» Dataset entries
▬▬▬

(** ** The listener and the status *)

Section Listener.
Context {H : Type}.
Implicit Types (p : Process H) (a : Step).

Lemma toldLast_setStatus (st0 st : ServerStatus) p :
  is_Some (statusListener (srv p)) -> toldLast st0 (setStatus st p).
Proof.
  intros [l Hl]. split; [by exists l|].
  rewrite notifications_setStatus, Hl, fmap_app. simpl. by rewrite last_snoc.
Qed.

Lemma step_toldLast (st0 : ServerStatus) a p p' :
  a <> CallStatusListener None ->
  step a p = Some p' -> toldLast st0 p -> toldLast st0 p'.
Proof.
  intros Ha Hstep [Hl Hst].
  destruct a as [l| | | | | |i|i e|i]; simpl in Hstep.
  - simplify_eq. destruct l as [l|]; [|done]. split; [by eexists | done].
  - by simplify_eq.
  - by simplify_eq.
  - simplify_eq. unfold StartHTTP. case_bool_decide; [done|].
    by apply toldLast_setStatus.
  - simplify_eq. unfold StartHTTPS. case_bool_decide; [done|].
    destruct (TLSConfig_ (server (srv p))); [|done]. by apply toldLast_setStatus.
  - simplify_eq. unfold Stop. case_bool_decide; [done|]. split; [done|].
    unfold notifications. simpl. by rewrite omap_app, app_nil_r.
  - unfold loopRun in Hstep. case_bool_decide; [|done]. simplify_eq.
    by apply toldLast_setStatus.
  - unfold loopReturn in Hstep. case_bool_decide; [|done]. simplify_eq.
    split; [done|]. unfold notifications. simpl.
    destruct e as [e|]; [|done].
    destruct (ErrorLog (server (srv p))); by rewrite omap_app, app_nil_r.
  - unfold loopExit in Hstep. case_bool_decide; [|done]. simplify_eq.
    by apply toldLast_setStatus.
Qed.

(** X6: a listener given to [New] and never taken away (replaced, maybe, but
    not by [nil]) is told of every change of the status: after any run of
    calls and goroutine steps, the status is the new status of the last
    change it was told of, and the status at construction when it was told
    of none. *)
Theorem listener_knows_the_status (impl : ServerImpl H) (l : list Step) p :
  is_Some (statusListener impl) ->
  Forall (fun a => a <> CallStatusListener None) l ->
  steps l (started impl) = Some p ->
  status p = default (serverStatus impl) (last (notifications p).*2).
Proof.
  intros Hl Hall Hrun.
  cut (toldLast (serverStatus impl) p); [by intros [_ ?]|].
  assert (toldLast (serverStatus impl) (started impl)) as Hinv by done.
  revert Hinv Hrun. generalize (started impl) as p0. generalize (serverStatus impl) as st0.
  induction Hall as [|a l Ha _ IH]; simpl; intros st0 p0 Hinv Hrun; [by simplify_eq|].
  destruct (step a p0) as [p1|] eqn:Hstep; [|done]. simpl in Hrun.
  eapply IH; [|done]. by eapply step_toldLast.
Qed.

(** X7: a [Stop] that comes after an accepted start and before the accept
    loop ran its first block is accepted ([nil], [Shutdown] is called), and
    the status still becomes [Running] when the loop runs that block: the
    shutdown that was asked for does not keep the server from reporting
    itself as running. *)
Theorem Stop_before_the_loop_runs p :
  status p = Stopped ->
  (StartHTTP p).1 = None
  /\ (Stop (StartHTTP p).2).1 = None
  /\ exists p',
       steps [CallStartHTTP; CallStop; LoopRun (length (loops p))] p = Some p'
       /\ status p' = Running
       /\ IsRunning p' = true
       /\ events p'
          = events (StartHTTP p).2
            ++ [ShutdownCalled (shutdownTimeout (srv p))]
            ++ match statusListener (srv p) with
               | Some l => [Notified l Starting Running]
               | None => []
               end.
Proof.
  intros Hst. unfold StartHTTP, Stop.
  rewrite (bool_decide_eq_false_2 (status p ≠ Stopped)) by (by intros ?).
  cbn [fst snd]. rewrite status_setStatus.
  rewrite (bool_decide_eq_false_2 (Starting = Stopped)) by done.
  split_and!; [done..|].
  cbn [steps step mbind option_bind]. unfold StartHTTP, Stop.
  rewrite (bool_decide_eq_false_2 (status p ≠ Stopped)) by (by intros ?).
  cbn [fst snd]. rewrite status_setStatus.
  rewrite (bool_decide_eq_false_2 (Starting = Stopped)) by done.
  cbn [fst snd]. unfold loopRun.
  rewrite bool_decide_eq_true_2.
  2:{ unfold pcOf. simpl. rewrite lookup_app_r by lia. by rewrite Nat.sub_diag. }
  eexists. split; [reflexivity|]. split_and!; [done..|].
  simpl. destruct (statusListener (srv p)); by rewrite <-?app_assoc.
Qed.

▬▬▬

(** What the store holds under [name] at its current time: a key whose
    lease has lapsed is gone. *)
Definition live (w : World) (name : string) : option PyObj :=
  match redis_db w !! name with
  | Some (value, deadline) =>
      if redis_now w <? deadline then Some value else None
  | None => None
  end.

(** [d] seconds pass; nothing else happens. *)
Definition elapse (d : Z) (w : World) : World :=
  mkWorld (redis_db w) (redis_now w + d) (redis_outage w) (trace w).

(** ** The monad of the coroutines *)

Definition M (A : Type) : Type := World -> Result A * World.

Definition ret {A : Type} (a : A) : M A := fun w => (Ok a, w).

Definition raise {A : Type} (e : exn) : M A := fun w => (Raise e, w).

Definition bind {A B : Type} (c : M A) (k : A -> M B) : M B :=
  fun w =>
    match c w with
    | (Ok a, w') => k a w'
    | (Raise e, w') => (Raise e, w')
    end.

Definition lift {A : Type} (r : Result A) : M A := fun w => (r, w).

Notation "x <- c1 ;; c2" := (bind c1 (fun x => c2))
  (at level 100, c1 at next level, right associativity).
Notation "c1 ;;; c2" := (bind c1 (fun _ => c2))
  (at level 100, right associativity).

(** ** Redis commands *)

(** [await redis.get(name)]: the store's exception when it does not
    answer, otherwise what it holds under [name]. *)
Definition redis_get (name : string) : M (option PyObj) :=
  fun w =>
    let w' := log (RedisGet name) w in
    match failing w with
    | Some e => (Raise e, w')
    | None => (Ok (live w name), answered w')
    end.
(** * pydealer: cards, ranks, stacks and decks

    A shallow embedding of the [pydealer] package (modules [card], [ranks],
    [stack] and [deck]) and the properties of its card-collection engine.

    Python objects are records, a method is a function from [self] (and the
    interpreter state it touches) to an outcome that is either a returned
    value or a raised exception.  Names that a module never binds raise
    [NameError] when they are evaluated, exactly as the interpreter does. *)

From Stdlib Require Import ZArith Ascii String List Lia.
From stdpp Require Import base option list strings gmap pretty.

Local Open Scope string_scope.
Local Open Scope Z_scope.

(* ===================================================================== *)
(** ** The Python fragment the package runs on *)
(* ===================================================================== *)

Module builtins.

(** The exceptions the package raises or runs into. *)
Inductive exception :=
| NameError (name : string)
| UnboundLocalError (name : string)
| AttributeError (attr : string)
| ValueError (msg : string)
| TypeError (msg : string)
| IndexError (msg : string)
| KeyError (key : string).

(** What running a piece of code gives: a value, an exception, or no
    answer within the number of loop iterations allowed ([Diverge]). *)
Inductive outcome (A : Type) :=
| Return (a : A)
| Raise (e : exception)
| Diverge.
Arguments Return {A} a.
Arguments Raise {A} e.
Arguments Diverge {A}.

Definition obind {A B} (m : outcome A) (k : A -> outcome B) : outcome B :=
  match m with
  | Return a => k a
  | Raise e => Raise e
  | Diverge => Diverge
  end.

▬▬▬

» What this task involves
Above are some records; copy exactly the lines from the one with "(srv p) with" through the one with "eexists. split; [reflexivity|].", both included, and no others.

» Task result
            ++ match statusListener (srv p) with
               | Some l => [Notified l Starting Running]
               | None => []
               end.
Proof.
  intros Hst. unfold StartHTTP, Stop.
  rewrite (bool_decide_eq_false_2 (status p ≠ Stopped)) by (by intros ?).
  cbn [fst snd]. rewrite status_setStatus.
  rewrite (bool_decide_eq_false_2 (Starting = Stopped)) by done.
  split_and!; [done..|].
  cbn [steps step mbind option_bind]. unfold StartHTTP, Stop.
  rewrite (bool_decide_eq_false_2 (status p ≠ Stopped)) by (by intros ?).
  cbn [fst snd]. rewrite status_setStatus.
  rewrite (bool_decide_eq_false_2 (Starting = Stopped)) by done.
  cbn [fst snd]. unfold loopRun.
  rewrite bool_decide_eq_true_2.
  2:{ unfold pcOf. simpl. rewrite lookup_app_r by lia. by rewrite Nat.sub_diag. }
  eexists. split; [reflexivity|]. split_and!; [done..|].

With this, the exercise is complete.